A lot of the questions I get ask “How do I ask someone to ______________ without hurting their feelings?”
1) Don’t say anything. Let the thing that is making you nuts or hurting YOUR feelings continue. Suffer in silence until you either EXPLODE or FLEE.
2) Speak up. The person might be taken aback and hurt and the conversation might be uncomfortable. But there is a chance that they will stop doing whatever it is around you and you can move forward in some way.

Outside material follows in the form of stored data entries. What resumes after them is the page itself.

(** X21: reconciliation when one side is missing, and its counters.  The
    response counts the snapshot rows of the date and the distinct
    (account, ticker) keys traded up to the date.  Without any snapshot
    row for the date every discrepancy is "missing_in_bank" with actual
    shares 0; without any trade up to the date every discrepancy is
    "missing_in_trades" with expected shares 0; with neither there is no
    discrepancy. *)
Theorem reconciliation_with_a_side_missing session query_date :
  let ts := filter (λ t, (Trade.trade_date t ≤ query_date)%Z)
              (trades session) in
  let ps := filter (λ p, Position.report_date p = query_date)
              (positions session) in
  let response := reconciliation session query_date in
  total_positions_in_bank response = length ps
  ∧ total_positions_from_trades response
    = length (remove_dups (trade_key <$> ts))
  ∧ (ps = [] →
     ∀ d, d ∈ discrepancies response →
       Discrepancy.actual_shares d = 0%Z
       ∧ Discrepancy.status d = "missing_in_bank"
       ∧ Discrepancy.difference d = (- Discrepancy.expected_shares d)%Z)
  ∧ (ts = [] →
     ∀ d, d ∈ discrepancies response →
       Discrepancy.expected_shares d = 0%Z
       ∧ Discrepancy.status d = "missing_in_trades"
       ∧ Discrepancy.difference d = Discrepancy.actual_shares d)
  ∧ (ts = [] → ps = [] → discrepancies response = []).
Proof.
  intros ts ps response.
  assert (∀ d, d ∈ discrepancies response ↔
            ∃ key,
              net_shares ts key ≠ snapshot_shares ps key
              ∧ d = Discrepancy.mk key.1 key.2 (net_shares ts key)
                      (snapshot_shares ps key)
                      (snapshot_shares ps key - net_shares ts key)%Z
                      (status_of (net_shares ts key)
                         (snapshot_shares ps key))) as Helem
    by (intros d; apply reconciliation_elem).
  split_and!.
  - done.
  - change (total_positions_from_trades response)
      with (size (expected_positions ts)).
    rewrite <- size_dom.
    assert (dom (expected_positions ts)
            = list_to_set (remove_dups (trade_key <$> ts))) as ->.
    { apply set_eq. intros key.
      rewrite expected_positions_dom, elem_of_list_to_set,
        elem_of_remove_dups, list_elem_of_fmap.
      split; intros (t & ? & ?); exists t; split; congruence. }
    apply size_list_to_set, NoDup_remove_dups.
  - intros Hps d (key & Hne & ->)%Helem. rewrite Hps in *.
    unfold snapshot_shares in *. simpl in *. unfold status_of.
    rewrite decide_True by done. split_and!; [done|done|lia].
  - intros Hts d (key & Hne & ->)%Helem. rewrite Hts in *.
    unfold net_shares in *. simpl in *. unfold status_of.
    rewrite decide_False by done. rewrite decide_True by done.
    split_and!; [done|done|lia].
  - intros Hts Hps.
    destruct (discrepancies response) as [|d ds]; [done|].
    assert (d ∈ d :: ds) as Hd by left.
    apply Helem in Hd as (key & Hne & _). rewrite Hts, Hps in Hne.
    by destruct Hne.
Qed.

Lemma reconciliation_with_a_side_missing_witness :
  filter (λ p, Position.report_date p = 100%Z) (positions sample_session) = []
  ∧ Forall (λ d, Discrepancy.status d = "missing_in_bank")
      (discrepancies (reconciliation sample_session 100%Z)).
Proof.
  assert (filter (λ p, Position.report_date p = 100%Z)
                 (positions sample_session) = []) as Hps by reflexivity.
  split; [exact Hps|]. apply Forall_forall. intros d Hd.
  destruct (reconciliation_with_a_side_missing sample_session 100%Z)
    as (_ & _ & Hbank & _).
  by destruct (Hbank Hps d Hd) as (_ & ? & _).
Defined.

(** ** Ingestion as a sequence of appends *)

Lemma ingest_file_records now session file_name file file_format :
  let out := ingest_file now session file_name file file_format in
  ∃ ws,
    accounts out.2 = accounts (foldl (apply_write now) session ws)
    ∧ trades out.2 = trades session ++ omap write_trade ws
    ∧ positions out.2 = positions session ++ omap write_position ws
    ∧ (file_format ≠ "YAML_POSITIONS" → omap write_position ws = [])
    ∧ (file_format ≠ "CSV_FORMAT1" → file_format ≠ "PIPE_FORMAT2" →
       omap write_trade ws = []).
Proof.
  assert (∀ {A} (g : A → Trade.t) a c (l : list A),
            omap write_position ((λ v, WTrade (a v) (c v) (g v)) <$> l) = [])
    as Hnopos by (intros A g a c l; by induction l).
  assert (∀ {A} (g : A → Position.t) a c (l : list A),
            omap write_trade ((λ v, WPosition (a v) (c v) (g v)) <$> l) = [])
    as Hnotr by (intros A g a c l; by induction l).
  assert (∃ ws : list Write,
            accounts session = accounts (foldl (apply_write now) session ws)
            ∧ trades session = trades session ++ omap write_trade ws
            ∧ positions session = positions session ++ omap write_position ws
            ∧ (file_format ≠ "YAML_POSITIONS" → omap write_position ws = [])
            ∧ (file_format ≠ "CSV_FORMAT1" → file_format ≠ "PIPE_FORMAT2" →
               omap write_trade ws = [])) as Hsame.
  { exists []. simpl. by rewrite !app_nil_r. }
  unfold ingest_file.
  destruct (decide (file_format = "CSV_FORMAT1")) as [->|H1];
    [|destruct (decide (file_format = "PIPE_FORMAT2")) as [->|H2];
      [|destruct (decide (file_format = "YAML_POSITIONS")) as [->|H3]]].
  - destruct (csv_view file) as [rows [e|]].
    + by destruct (ingest_trade_format1_spec now session file_name rows
                     (Some e)) as (_ & _ & _ & _ & _ & -> & _).
    + rewrite ingest_trade_format1_session.
      exists (format1_writes file_name rows).
      destruct (writes_records now (format1_writes file_name rows) session)
        as [-> ->].
      split_and!; [done|done|done| |done].
      intros _. apply Hnopos.
  - destruct (pipe_view file) as [rows [e|]].
    + by destruct (ingest_trade_format2_spec now session file_name rows
                     (Some e)) as (_ & _ & _ & _ & _ & -> & _).
    + rewrite ingest_trade_format2_session.
      exists (format2_writes file_name rows).
      destruct (writes_records now (format2_writes file_name rows) session)
        as [-> ->].
      split_and!; [done|done|done| |done].
      intros _. apply Hnopos.
  - destruct (yaml_view file) as [e|data]; [done|].
    destruct (BankPositionFile.validate data) as [e|f] eqn:Hf.
    + unfold ingest_bank_positions. by rewrite Hf.
    + rewrite (ingest_bank_positions_session _ _ _ _ f Hf).
      exists (bank_writes file_name f).
      destruct (writes_records now (bank_writes file_name f) session)
        as [-> ->].
      split_and!; [done|done|done|done|].
      intros _ _. apply Hnotr.
  - done.
Qed.

(** X22: ingestion only appends.  After any call of [ingest_file] the
    trades and the positions of before are a prefix of those of after and
    every account of before still exists; a call with a trade format adds
    no position and a call with any other format adds no trade. *)
Theorem ingestion_only_appends now session file_name file file_format :
  let out := ingest_file now session file_name file file_format in
  trades session `prefix_of` trades out.2
  ∧ positions session `prefix_of` positions out.2
  ∧ dom (accounts session) ⊆ dom (accounts out.2)
  ∧ (file_format ≠ "YAML_POSITIONS" → positions out.2 = positions session)
  ∧ (file_format ≠ "CSV_FORMAT1" → file_format ≠ "PIPE_FORMAT2" →
     trades out.2 = trades session).
Proof.
  intros out.
  destruct (ingest_file_records now session file_name file file_format)
    as (ws & Hacc & Htr & Hpos & Hnopos & Hnotr).
  fold out in Hacc, Htr, Hpos. rewrite Hacc, Htr, Hpos. split_and!.
  - by apply prefix_app_r.
  - by apply prefix_app_r.
  - rewrite writes_dom. apply union_subseteq_l.
  - intros H. by rewrite (Hnopos H), app_nil_r.
  - intros H1 H2. by rewrite (Hnotr H1 H2), app_nil_r.
Qed.

Lemma ingestion_only_appends_witness :
  positions (ingest_file 3%Z recon_session "trades_format2.txt"
               (mkFile (mkCsvRead [] None)
                  (mkCsvRead two_custodian_rows None)
                  (inl "not a YAML mapping")) "PIPE_FORMAT2").2
  = positions recon_session.
Proof.
  apply (ingestion_only_appends 3%Z recon_session "trades_format2.txt"
           (mkFile (mkCsvRead [] None) (mkCsvRead two_custodian_rows None)
              (inl "not a YAML mapping")) "PIPE_FORMAT2").
  discriminate.
Defined.

(** ** Ingesting the same records again *)

Lemma settled_apply_noop now s w :
  settled s w → accounts (apply_write now s w) = accounts s.
Proof.
  intros (acc & Hacc & Hname). rewrite apply_write_accounts.
  unfold ensure_account_exists, query_account. rewrite Hacc.
  destruct (opt_str_truthy (write_custodian w)) eqn:Hc; simpl; [|done].
  by rewrite Hname.
Qed.

Lemma settled_after_apply now s w : settled (apply_write now s w) w.
Proof.
  unfold settled. rewrite apply_write_accounts.
  unfold ensure_account_exists, query_account.
  destruct (accounts s !! write_account w) as [acc|] eqn:Hacc; simpl.
  - destruct (opt_str_truthy (write_custodian w)) eqn:Hc; simpl.
    + destruct (opt_str_truthy (Account.custodian_name acc)) eqn:Hn; simpl.
      * eauto.
      * rewrite lookup_insert_eq. eauto.
    + exists acc. split; [done|]. discriminate.
  - rewrite lookup_insert_eq. eauto.
Qed.

Lemma settled_kept s s' w : session_kept s s' → settled s w → settled s' w.
Proof.
  intros Hkept (acc & Hacc & Hname).
  destruct (Hkept _ _ Hacc) as (acc' & Hacc' & _ & _ & Hsame).
  exists acc'. split; [done|]. intros Hc. specialize (Hname Hc).
  by rewrite (Hsame Hname).
Qed.

Lemma apply_write_kept now s w : session_kept s (apply_write now s w).
Proof.
  intros k a Ha. rewrite apply_write_accounts.
  by apply ensure_account_exists_kept.
Qed.

Lemma writes_settle now ws : ∀ s,
  Forall (settled (foldl (apply_write now) s ws)) ws.
Proof.
  induction ws as [|w ws IH]; intros s; [constructor|].
  cbn [foldl]. constructor; [|apply IH].
  eapply settled_kept; [apply writes_kept|apply settled_after_apply].
Qed.

Lemma settled_writes_noop now ws : ∀ s,
  Forall (settled s) ws →
  accounts (foldl (apply_write now) s ws) = accounts s.
Proof.
  induction ws as [|w ws IH]; intros s Hall; [done|].
  apply Forall_cons in Hall as [Hw Hws]. cbn [foldl].
  rewrite IH, settled_apply_noop; [done|done|].
  eapply Forall_impl; [exact Hws|].
  intros w'. apply settled_kept, apply_write_kept.
Qed.

Lemma writes_twice now now' ws s :
  let s1 := foldl (apply_write now) s ws in
  let s2 := foldl (apply_write now') s1 ws in
  accounts s2 = accounts s1
  ∧ trades s2 = trades s ++ omap write_trade ws ++ omap write_trade ws
  ∧ positions s2
    = positions s ++ omap write_position ws ++ omap write_position ws.
Proof.
  intros s1 s2. split_and!.
  - apply settled_writes_noop, writes_settle.
  - subst s1 s2.
    destruct (writes_records now' ws (foldl (apply_write now) s ws))
      as [-> _].
    destruct (writes_records now ws s) as [-> _]. by rewrite app_assoc.
  - subst s1 s2.
    destruct (writes_records now' ws (foldl (apply_write now) s ws))
      as [_ ->].
    destruct (writes_records now ws s) as [_ ->]. by rewrite app_assoc.
Qed.

(** X23: there is no deduplication.  Ingesting the same rows a second
    time (at any clock) stores every accepted record a second time,
    after those of the first call, while the accounts stay exactly as the
    first call left them: for Format A, for Format B and, when the
    document validates, for bank positions. *)
Theorem reingestion_duplicates_records now now' session file_name :
  (∀ rows,
     let out1 := ingest_trade_format1 now session file_name
                   (mkCsvRead rows None) in
     let out2 := ingest_trade_format1 now' out1.2 file_name
                   (mkCsvRead rows None) in
     let new := format1_trade (new_report file_name "CSV_FORMAT1")
                <$> valid1 rows in
     accounts out2.2 = accounts out1.2
     ∧ trades out2.2 = trades session ++ new ++ new)
  ∧ (∀ rows,
       let out1 := ingest_trade_format2 now session file_name
                     (mkCsvRead rows None) in
       let out2 := ingest_trade_format2 now' out1.2 file_name
                     (mkCsvRead rows None) in
       let new := format2_trade (new_report file_name "PIPE_FORMAT2")
                  <$> valid2 rows in
       accounts out2.2 = accounts out1.2
       ∧ trades out2.2 = trades session ++ new ++ new)
  ∧ (∀ data f,
       BankPositionFile.validate data = inr f →
       let out1 := ingest_bank_positions now session file_name (inr data) in
       let out2 := ingest_bank_positions now' out1.2 file_name (inr data) in
       let new := stored_position file_name (BankPositionFile.report_date f)
                  <$> BankPositionFile.positions f in
       accounts out2.2 = accounts out1.2
       ∧ positions out2.2 = positions session ++ new ++ new).
Proof.
  assert (∀ {A} (g : A → Trade.t) a c (l : list A),
            omap write_trade ((λ v, WTrade (a v) (c v) (g v)) <$> l)
            = g <$> l) as Htr.
  { intros A g a c l. induction l as [|x l IH]; [done|].
    rewrite !fmap_cons. cbn [omap list_omap write_trade]. by f_equal. }
  assert (∀ {A} (g : A → Position.t) a c (l : list A),
            omap write_position ((λ v, WPosition (a v) (c v) (g v)) <$> l)
            = g <$> l) as Hpos.
  { intros A g a c l. induction l as [|x l IH]; [done|].
    rewrite !fmap_cons. cbn [omap list_omap write_position]. by f_equal. }
  split_and!.
  - intros rows out1 out2 new. subst out1 out2.
    rewrite !ingest_trade_format1_session.
    destruct (writes_twice now now' (format1_writes file_name rows) session)
      as (Hacc & Htrades & _).
    split; [exact Hacc|]. rewrite Htrades. unfold format1_writes.
    by rewrite Htr.
  - intros rows out1 out2 new. subst out1 out2.
    rewrite !ingest_trade_format2_session.
    destruct (writes_twice now now' (format2_writes file_name rows) session)
      as (Hacc & Htrades & _).
    split; [exact Hacc|]. rewrite Htrades. unfold format2_writes.
    by rewrite Htr.
  - intros data f Hf out1 out2 new. subst out1 out2.
    rewrite !(ingest_bank_positions_session _ _ _ _ f Hf).
    destruct (writes_twice now now' (bank_writes file_name f) session)
      as (Hacc & _ & Hpositions).
    split; [exact Hacc|]. rewrite Hpositions. unfold bank_writes.
    by rewrite Hpos.
Qed.
(** * civis.io._databases: query_civis and transfer_table

    A shallow embedding of [src/civis/io/_databases.py].  The two
    functions are straight-line glue over a remote API client, so the
    interesting content is *which* calls are made, in which order, with
    which arguments, and what happens when one of them raises.  The
    embedding therefore threads a chronological log of the calls made
    (the history) through a small state-and-exception monad; the remote
    platform is an arbitrary deterministic environment whose answers may
    depend on everything that was called before. *)

From Stdlib Require Import ZArith.
From stdpp Require Import gmap strings list.

Open Scope string_scope.
Open Scope Z_scope.
Open Scope list_scope.

(** ** Python values *)

(** The values that travel through the two functions: [None], booleans,
    unbounded integers and strings (database references and credential
    ids are documented as "str or int"). *)
Inductive pyval : Type :=
  | PyNone
  | PyBool (b : bool)
  | PyInt (z : Z)
  | PyStr (s : string).

(** Python truth value testing, as used by [x or y]. *)
Definition truthy (v : pyval) : bool :=
  match v with
  | PyNone => false
  | PyBool b => b
  | PyInt z => negb (Z.eqb z 0)
  | PyStr s => negb (String.eqb s "")
  end.

(** A keyword-argument dictionary / dict literal with string keys. *)
Abbreviation pydict := (gmap string pyval).

(** Exceptions are identified by their class name and carry a message. *)
Record exn : Type := Exn { exn_class : string; exn_msg : string }.

Inductive result (A : Type) : Type :=
  | Ok (a : A)
  | Raise (e : exn).
Arguments Ok {A} a.
Arguments Raise {A} e.

Definition error_of {A} (r : result A) : option exn :=
  match r with
  | Ok _ => None
  | Raise e => Some e
  end.

(** ** Status snapshots returned by the status probes *)

Inductive job_state : Type := Queued | Running | Succeeded | Failed | Cancelled.

Record StatusSnapshot : Type := { state : job_state; payload : pyval }.

Definition is_terminal (s : StatusSnapshot) : bool :=
  match state s with
  | Succeeded | Failed | Cancelled => true
  | Queued | Running => false
  end.

(** ** The log of calls *)

(** One constructor per call that leaves [_databases.py] (or the polling
    object it returns), with the arguments the call was made with. *)
Inductive event : Type :=
  | EvAPIClient (api_key : pyval)
  | EvGetDatabaseId (database : pyval)
  | EvDefaultCredential
  | EvRandomName (name : pyval)
  | EvQueriesPost (database_id : Z) (sql : string) (preview_rows : Z)
                  (credential : pyval)
  | EvImportsPost (name : pyval) (sync_type : string) (is_outbound : bool)
                  (source destination : pydict)
  | EvImportsPostSyncs (id : Z) (source destination : pydict)
                       (advanced_options : pydict)
  | EvImportsPostRuns (id : Z)
  | EvQueriesGet (args : list Z)
  | EvImportsGetFilesRuns (args : list Z)
  | EvSleep (seconds : pyval).

Abbreviation history := (list event).

(** ** The monad: a history threaded through code that may raise *)

Definition M (A : Type) : Type := history -> result A * history.

Definition ret {A} (a : A) : M A := fun h => (Ok a, h).

Definition bind {A B} (m : M A) (k : A -> M B) : M B :=
  fun h =>
    match m h with
    | (Ok a, h') => k a h'
    | (Raise e, h') => (Raise e, h')
    end.

(** An outgoing call: the environment answers from the history so far,
    and the call is appended to the history whether or not it raises. *)
Definition call {A} (ev : event) (oracle : history -> result A) : M A :=
  fun h => (oracle h, h ++ [ev]).

Notation "x <- m ;; k" := (bind m (fun x => k))
  (at level 100, m at next level, right associativity).

(** [x or <expr>]: the right operand is evaluated only when [x] is falsy. *)
Definition py_or (x : pyval) (rhs : M pyval) : M pyval :=
  if truthy x then ret x else rhs.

I so would much rather have a close friend say “Hey. Knock. It. Off.” and talk things out, even if it’s really embarrassing and weird, than do a slow fade from me because they are too scared speak up. Wouldn’t you? If you were making an ass out of yourself, or stomping on someone’s feelings without meaning to, wouldn’t you rather be told clearly and compassionately “Hey, I’d really like it if you didn’t do that anymore around me,” than have someone you care about dread your company and flee your life?
You can’t control other people’s feelings, and it’s actually dangerous and destructive to take them on and worry about them so much that you abdicate your own needs. So be brave and trust that the bonds of affection that hold you together can survive a little awkwardness.